So this was how it was supposed to happen - my father would not feel pain; he would not feel agony; the end would come swiftly and relatively easily, probably around Thanksgiving.
That's what we were told by the doctors the summer after I graduated from college. My father had kidney cancer - and had been born with just one kidney, which had complicated the treatment. When remission ended and the cancer returned, my father made the decision not to pursue aggressive treatment to prolong his life. He'd watched his beloved wife die of cancer ten years earlier and saw no point in extending the agony that comes with dying of such a disease.
I was the oldest of three girls. My father was a widower. My two younger sisters went off to college a week after that initial "end of life discussion" and my father and I were left alone to contemplate the end of his life.
For some months, it was as the doctors had told us. Not too much pain or discomfort. A growing weakness. A need for periodic blood transfusions for a reason I can no longer remember.

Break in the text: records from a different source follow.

(** One task of a page. *)
Lemma page_task_live s task head count truncated :
  at_chain (rs_cursor s) -> rs_failed s = [] -> (task, head) ∈ tb_heads t ->
  Z.of_nat count <= hr_sequence head - pos (rs_cursor s) task ->
  (truncated = false -> Z.of_nat count = hr_sequence head - pos (rs_cursor s) task) ->
  exists s', page_task limit projector verifier encode s (MkTask task head (next_events (rs_cursor s) task count) truncated) = Ok s' /\
    moved task (pos (rs_cursor s) task + Z.of_nat count) s s'.
Proof.
  intros Hc Hf Hh Hcount Htr. assert (task ∈ dkeys (tb_heads t)) as Ht by (apply dkeys_elem; eauto).
  pose proof (pos_bound _ _ _ Hc Hh) as Hb. unfold page_task. rewrite Hf. cbn [xt_task_id smem existsb].
  unfold export_task. cbn [xt_task_id xt_head xt_events xt_truncated].
  assert (match dget (rs_cursor s) task with Some (n, h) => (n, Some h) | None => (0, None) end =
          (pos (rs_cursor s) task, last_hash_of (rs_cursor s) task)) as ->.
  { unfold pos, last_hash_of. by destruct (dget (rs_cursor s) task) as [[n h]|]. }
  rewrite (proj2 (Z.ltb_ge _ _)) by lia. destruct (Z.eqb_spec (hr_sequence head) (pos (rs_cursor s) task)) as [He|Hne].
  { rewrite (at_head_hash _ _ _ Hc Hh) by done. rewrite String.eqb_refl. cbn. exists s. split; [done|].
    assert (count = 0%nat) as -> by lia. rewrite Z.add_0_r. by apply moved_refl. }
  destruct (export_events_live task (next_events (rs_cursor s) task count) s
              (drop count (drop (Z.to_nat (pos (rs_cursor s) task)) (chain task))) Hc Ht) as (s1 & -> & Hm).
  { unfold next_events. by rewrite take_drop. }
  rewrite (next_events_length _ _ _ _ Hc Hh Hcount) in Hm. cbn [mbind py_bind].
  destruct truncated; [by exists s1|]. pose proof (mv_chain _ _ _ _ Hm) as Hc1. pose proof (mv_pos _ _ _ _ Hm) as Hp1.
  assert (pos (rs_cursor s1) task = hr_sequence head) as He by (rewrite Hp1, Htr by done; lia).
  rewrite He, Z.eqb_refl, (at_head_hash _ _ _ Hc1 Hh He), String.eqb_refl. cbn [negb orb].
  destruct (in_status _ _ Hin _ _ Hh) as (status & line & Hst & Henc). unfold head_status_of in Hst. rewrite Hst.
  cbn [mbind py_bind]. rewrite Henc. cbn [mbind py_bind]. eexists. split; [done|].
  destruct Hm as [M1 M2 M3 (more & M4 & M5) M6 M7]. split; try done. exists (more ++ [line]). cbn. split; [by rewrite M4, app_assoc|].
  intros i row Hi Hrow. destruct (M5 i row Hi Hrow) as (l & Hl & Hml). exists l. set_solver.
Qed.

(** * One page *)

(** Later in the same run. *)
Record reached (s s' : run_state) : Prop := {
  rc_chain : at_chain (rs_cursor s');
  rc_pos : forall task, pos (rs_cursor s) task <= pos (rs_cursor s') task;
  rc_lines : exists more, rs_lines s' = rs_lines s ++ more /\
    forall task i row, pos (rs_cursor s) task <= Z.of_nat i < pos (rs_cursor s') task -> chain task !! i = Some row ->
      exists line, row_line task row = Ok line /\ line ∈ more;
  rc_failed : rs_failed s' = rs_failed s;
  rc_report : xr_integrity_failures (rs_report s') = xr_integrity_failures (rs_report s);
}.

Lemma moved_pos task p s s' other : moved task p s s' -> other <> task -> pos (rs_cursor s') other = pos (rs_cursor s) other.
Proof. intros Hm Ho. unfold pos. by rewrite (mv_cursor _ _ _ _ Hm). Qed.

Lemma reached_refl s : at_chain (rs_cursor s) -> reached s s.
Proof. intros Hc. split; try done. exists []. rewrite app_nil_r. split; [done|]. intros. lia. Qed.

Lemma reached_moved task p s s' s2 : moved task p s s' -> pos (rs_cursor s) task <= p -> reached s' s2 -> reached s s2.
Proof.
  intros Hm Hp [R1 R2 (m2 & R3 & R4) R5 R6]. pose proof (fun o => moved_pos task p s s' o Hm) as Ho.
  destruct Hm as [M1 M2 M3 (m1 & M4 & M5) M6 M7]. split; try congruence.
  - intros other. etrans; [|apply R2]. destruct (decide (other = task)) as [->|Hne]; [lia|]. by rewrite Ho.
  - exists (m1 ++ m2). split; [by rewrite R3, M4, app_assoc|]. intros other i row Hi Hrow.
    destruct (decide (other = task)) as [->|Hne].
    + destruct (decide (Z.of_nat i < p)).
      * destruct (M5 i row) as (line & ? & ?); [lia|done|]. exists line. set_solver.
      * destruct (R4 task i row) as (line & ? & ?); [lia|done|]. exists line. set_solver.
    + destruct (R4 other i row) as (line & ? & ?); [rewrite Ho by done; lia|done|]. exists line. set_solver.
Qed.

(** Events still to export. *)
Fixpoint missing_in (c : cursor) (heads : list (string * head_row)) : Z :=
  match heads with
  | [] => 0
  | e :: rest => hr_sequence e.2 - pos c e.1 + missing_in c rest
  end.
Definition missing (c : cursor) : Z := missing_in c (tb_heads t).

Lemma missing_moved task p s s' : moved task p s s' -> task ∈ dkeys (tb_heads t) ->
  missing (rs_cursor s') = missing (rs_cursor s) - (p - pos (rs_cursor s) task).
Proof.
  intros Hm. unfold missing. pose proof (in_heads _ _ Hin) as Hnd. pose proof (mv_pos _ _ _ _ Hm) as Hp.
  pose proof (fun o => moved_pos task p s s' o Hm) as Ho. induction (tb_heads t) as [|[k h] l IH]; [set_solver|].
  cbn in *. apply NoDup_cons in Hnd as [Hk Hnd]. rewrite elem_of_cons. intros [->|Hin'].
  - rewrite Hp. assert (missing_in (rs_cursor s') l = missing_in (rs_cursor s) l) as ->; [|lia].
    clear -Ho Hk. induction l as [|[k' h'] l IH]; [done|]. cbn in *. rewrite Ho by set_solver. rewrite IH by set_solver. done.
  - rewrite IH by done. rewrite Ho by (intros ->; done). lia.
Qed.

Lemma missing_nonneg c : at_chain c -> 0 <= missing c.
Proof.
  intros Hc. unfold missing. assert (forall e, e ∈ tb_heads t -> pos c e.1 <= hr_sequence e.2) as Hb.
  { intros [k h] He. by apply pos_bound. }
  induction (tb_heads t) as [|e l IH]; cbn; [done|]. pose proof (Hb e ltac:(by left)).
  assert (0 <= missing_in c l) by (apply IH; intros; apply Hb; by right). lia.
Qed.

Thanksgiving came and went. We celebrated with extended family. It was a hopeful time - we gave thanks and hoped we'd celebrate yet again with my father the next year. Hope dies last, when dealing with end of life issues. At least for me.

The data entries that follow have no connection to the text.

(* ===== verification/RunProgress.v ===== *)
(** The progress record of a run (src/portmark/_run_progress.py): what a run is
    doing now, and the switch that abandons it at the shutdown deadline.  The
    lock of the record makes each method one step. *)
From S2P Require Import Prelude.
Local Open Scope string_scope.
Local Open Scope list_scope.
Local Open Scope Z_scope.

Definition MAX_REPORTED_EFFECT_IDS : nat := 16.
Definition OPERATIONS : list string := ["deciding"; "approving"; "tool"; "side_effecting_tool"; "persisting"].
Definition MARKS : list string := ["admitting"; "tool_returned"; "persisted"].

Record RunProgress := MkProgress {
  rp_task_id : option string;
  rp_checkpoint_generation : option Z;
  rp_phase : string;
  rp_effect_ids : list string;
  rp_abandoned : bool;
}.

Definition new_RunProgress : RunProgress := MkProgress None None "admitting" [] false.

(** [del l[:-n]] keeps the last [n]. *)
Definition last_n {A} (n : nat) (l : list A) : list A := drop (length l - n) l.

Definition progress_abandon (p : RunProgress) : RunProgress :=
  MkProgress (rp_task_id p) (rp_checkpoint_generation p) (rp_phase p) (rp_effect_ids p) true.

Definition progress_begin (operation : string) (effect_id : option string) (p : RunProgress) : py RunProgress :=
  raise_if (negb (smem operation OPERATIONS)) (ValueError "unknown run operation");;
  raise_if (rp_abandoned p) (RunAbandoned "run abandoned at the shutdown grace deadline");;
  let ids := match effect_id with
             | Some e => if smem e (rp_effect_ids p) then rp_effect_ids p
                         else last_n MAX_REPORTED_EFFECT_IDS (rp_effect_ids p ++ [e])
             | None => rp_effect_ids p
             end in
  Ok (MkProgress (rp_task_id p) (rp_checkpoint_generation p) operation ids (rp_abandoned p)).

Definition progress_note (task : option string) (generation : option Z) (phase : option string) (p : RunProgress) : py RunProgress :=
  raise_if match phase with Some m => negb (smem m MARKS) | None => false end (ValueError "not a progress mark");;
  Ok (MkProgress (match task with Some t => Some t | None => rp_task_id p end)
        (match generation with Some g => Some g | None => rp_checkpoint_generation p end)
        (default (rp_phase p) phase) (rp_effect_ids p) (rp_abandoned p)).

(** * Histories of the record *)

Inductive progress_step : RunProgress -> RunProgress -> Prop :=
  | step_begin operation effect_id p p' : progress_begin operation effect_id p = Ok p' -> progress_step p p'
  | step_note task generation phase p p' : progress_note task generation phase p = Ok p' -> progress_step p p'
  | step_abandon p : progress_step p (progress_abandon p).

Definition progress_reachable : RunProgress -> RunProgress -> Prop := rtc progress_step.

Record progress_ok (p : RunProgress) : Prop := {
  po_phase : rp_phase p ∈ OPERATIONS ++ MARKS;
  po_bounded : (length (rp_effect_ids p) <= MAX_REPORTED_EFFECT_IDS)%nat;
  po_distinct : NoDup (rp_effect_ids p);
}.

Lemma last_n_suffix {A} n (l : list A) : exists dropped, l = dropped ++ last_n n l.
Proof. exists (take (length l - n) l). unfold last_n. by rewrite take_drop. Qed.

Lemma last_n_length {A} n (l : list A) : (length (last_n n l) <= n)%nat.
Proof. unfold last_n. rewrite length_drop. lia. Qed.

Lemma last_n_nodup {A} n (l : list A) : NoDup l -> NoDup (last_n n l).
Proof. destruct (last_n_suffix n l) as [dropped Hl]. rewrite Hl at 1. by intros [_ [_ ?]]%NoDup_app. Qed.

(** One step keeps the record well formed and never takes back an abandonment;
    once abandoned, an operation is not begun. *)
Lemma progress_step_ok p p' : progress_step p p' ->
  (progress_ok p -> progress_ok p') /\ (rp_abandoned p = true -> rp_abandoned p' = true /\ rp_effect_ids p' = rp_effect_ids p).
Proof.
  destruct 1 as [operation effect_id p p' Hb|task generation phase p p' Hn|p]; [| |by split; [intros []; split|]].
  - unfold progress_begin in Hb. py_inv. bool_inv. split; [intros [Hphase Hlen Hdis]|by rewrite H0]. split; cbn -[OPERATIONS].
    + apply elem_of_app. by left.
    + destruct effect_id; [destruct (smem _ _)|]; [done|apply last_n_length|done].
    + destruct effect_id as [e|]; [|done]. destruct (smem e _) eqn:He; [done|]. apply last_n_nodup, NoDup_app.
      split_and!; [done| |apply NoDup_singleton]. intros x Hx ->%list_elem_of_singleton. by apply smem_false in He.
  - unfold progress_note in Hn. py_inv. split; [intros []; split; cbn -[OPERATIONS]; try done|by intros].
    destruct phase as [m|]; [|done]. apply negb_false_iff in H. apply elem_of_app. right. by apply smem_spec.
Qed.

(** ** The effects a record names *)

(** What the identifiers [ids] of a record say about [effects], those the run named
    as it began its operations, in order: distinct, at most sixteen, none made up,
    the last one among them, and all of them as long as the run named at most
    sixteen different ones. *)
Record names_effects (ids effects : list string) : Prop := {
  ne_distinct : NoDup ids;
  ne_bounded : (length ids <= MAX_REPORTED_EFFECT_IDS)%nat;
  ne_started : ids ⊆ effects;
  ne_last : forall e, last effects = Some e -> e ∈ ids;
  ne_all : forall k, effects ⊆ k -> (length k <= MAX_REPORTED_EFFECT_IDS)%nat -> effects ⊆ ids;
}.

Lemma names_no_effects : names_effects [] [].
Proof. split; cbn; [constructor|lia|done|done|done]. Qed.

Lemma last_n_all {A} n (l : list A) : (length l <= n)%nat -> last_n n l = l.
Proof. intros Hl. unfold last_n. by replace (length l - n)%nat with 0%nat by lia. Qed.

Lemma last_n_last {A} n (l : list A) x : (0 < n)%nat -> x ∈ last_n n (l ++ [x]).
Proof.
  intros Hn. unfold last_n. rewrite drop_app_le by (rewrite length_app; cbn; lia). apply elem_of_app. right. by apply list_elem_of_singleton.
Qed.

Lemma begin_names_effects operation effect_id p p' effects :
  progress_begin operation effect_id p = Ok p' -> names_effects (rp_effect_ids p) effects ->
  names_effects (rp_effect_ids p') (effects ++ option_list effect_id).
Proof.
  intros Hb [Hdis Hlen Hsub Hlast Hall]. unfold progress_begin in Hb. py_inv. cbn [rp_effect_ids].
  destruct effect_id as [e|]; [|cbn; rewrite app_nil_r; by split]. change (option_list (Some e)) with [e].
  destruct (smem e (rp_effect_ids p)) eqn:He.
  - apply smem_spec in He. split; [done|done|set_solver| |].
    + intros x. rewrite last_snoc. by intros [= <-].
    + intros k Hk Hkl. apply list_subseteq_app_iff_l in Hk as [Hk _]. pose proof (Hall k Hk Hkl). set_solver.
  - apply smem_false in He. assert (NoDup (rp_effect_ids p ++ [e])) as Hnd.
    { apply NoDup_app. split_and!; [done| |apply NoDup_singleton]. by intros x Hx ->%list_elem_of_singleton. }
    destruct (last_n_suffix MAX_REPORTED_EFFECT_IDS (rp_effect_ids p ++ [e])) as [dropped Hd]. split.
    + by apply last_n_nodup.
    + apply last_n_length.
    + intros x Hx. assert (x ∈ rp_effect_ids p ++ [e]) as Hin by (rewrite Hd; set_solver). set_solver.
    + intros x. rewrite last_snoc. intros [= <-]. apply last_n_last. unfold MAX_REPORTED_EFFECT_IDS. lia.
    + intros k Hk Hkl. assert (effects ⊆ rp_effect_ids p) as Hids by (apply (Hall k); [set_solver|done]).
      rewrite last_n_all; [set_solver|]. etrans; [|exact Hkl]. apply submseteq_length, NoDup_submseteq; [done|]. set_solver.
Qed.

(** Whatever a run has noted: the phase it reports is a known operation or mark,
    and the effects it reports are distinct and at most sixteen; after
    [abandon] every later attempt to begin an operation, from this or another
    thread, is refused with [RunAbandoned] and the reported effects are those
    of the moment of abandonment. *)
Theorem abandoned_run_begins_nothing p q operation effect_id :
  progress_reachable new_RunProgress p -> progress_reachable (progress_abandon p) q ->
  progress_ok p /\ progress_ok q /\ rp_effect_ids q = rp_effect_ids p /\
  (operation ∈ OPERATIONS -> exists m, progress_begin operation effect_id q = Raise (RunAbandoned m)).
Proof.
  intros Hp Hq.
  assert (forall a b, progress_reachable a b -> progress_ok a -> progress_ok b) as Hok.
  { induction 1 as [|a b c Hab _ IH]; [done|]. intros Ha. by apply IH, (progress_step_ok _ _ Hab). }
  assert (forall a b, progress_reachable a b -> rp_abandoned a = true -> rp_abandoned b = true /\ rp_effect_ids b = rp_effect_ids a) as Hab.
  { induction 1 as [|a b c Hs _ IH]; [done|]. intros Ha. destruct (proj2 (progress_step_ok _ _ Hs) Ha) as [Hb He].
    destruct (IH Hb) as [? ?]. split; congruence. }
  assert (progress_ok new_RunProgress) as H0 by (split; cbn; [set_solver|lia|constructor]).
  assert (progress_ok p) as Hp1 by eauto. destruct (Hab _ _ Hq eq_refl) as [Hq1 Hq2].
  split_and!; [done| |done|]. { apply (Hok _ _ Hq). by apply (progress_step_ok _ _ (step_abandon p)). }
  intros Hin%smem_spec. unfold progress_begin. rewrite Hin, Hq1. cbn. eauto.
Qed.

Definition ex_progress : RunProgress :=
  match progress_begin "side_effecting_tool" (Some "e1") new_RunProgress with Ok p => p | Raise _ => new_RunProgress end.

Lemma abandoned_run_begins_nothing_witness :
  exists m, progress_begin "tool" None (progress_abandon ex_progress) = Raise (RunAbandoned m).
Proof.
  apply (abandoned_run_begins_nothing ex_progress (progress_abandon ex_progress) "tool" None).
  - eapply rtc_l; [|reflexivity]. apply (step_begin "side_effecting_tool" (Some "e1")). reflexivity.
  - reflexivity.
  - apply smem_spec. reflexivity.
Defined.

And then the pain came. His kidney - what was left of it - began to fail. His body retained fluids. His legs began to swell and itch horribly. He could not sleep. He could not rest. He would vomit before he could reach a toilet. He felt his illness was a horrible burden for me. I felt horrible only because there was nothing I could do to alleviate his suffering.
As time passed, we had additional "end of life discussions" with our doctor. And the predictions of a pain-free demise shifted when the pain came. We started talking about pain relief and true end of life issues.
Once, near the end, I showed up at the hospital and discovered my father was no longer himself. He had become shrouded in a cancer-fueled haze of pain. I left the room, sobbing with grief. The doctor told me that I should just turn around and leave - to curtail the visit - so that I would not think things I would regret later.
I did not curtail the visit. And as I sat next to the dying man, I thought all those things the doctor thought I might regret. I hoped for my father's death that night. I fervently, with all my heart, wanted the end of his suffering, which meant his death.
And I do not regret that at all. I've never regretted those thoughts. Ever. There comes a point when wishing life on a terminal patient is one of the worst tortures you could wish for.
End of life counseling is nothing I'd wish on anyone - but it's something that most of us will experience at some point in our lives - either because of our own health issues or the health condition of someone we love. I was young when I had my first "end of life" chat with a medical practitioner. And in my experience, it was not just one discussion. It was an ongoing dialogue that evolved as my father's disease evolved. And only nine months passed between the first end of life conversation and the end of my father's life.
With all this attention focused on health care reform, I find myself agreeing with Charles Krauthammer that perhaps now is a time for a reasonable discussion on end-of-life issues.
But does Congress really need to establish mandated guidelines for this? Apparently yes, as outlined in section 1233 of HR 3200. Is this truly a reasonable way to frame these discussions? Having Congress define the terms?
No, plain and simple. End of life issues are horribly personal and should take place between patient, family and physician. Congress should not be involved in any way at all.
For Congress to set up a five-year plan for end of life chats between doctor and patient is to suggest that physicians don't have these end of life counseling sessions right now, because it's not mandated by Congress. Because there is no box to check on the insurance form. Because physicians won't engage in such discussions unless Congress requires them to do it.
Adding a little "end of life counseling" box to the insurance invoicing form is not reform of any kind. It is an admission that there is no health care in America unless it's first defined as a billable expense. And that there's nothing done by physicians unless it falls within the regulations defined in the hefty health care reform bill that perhaps someday will be passed.
And that is nothing but a prescription for disaster.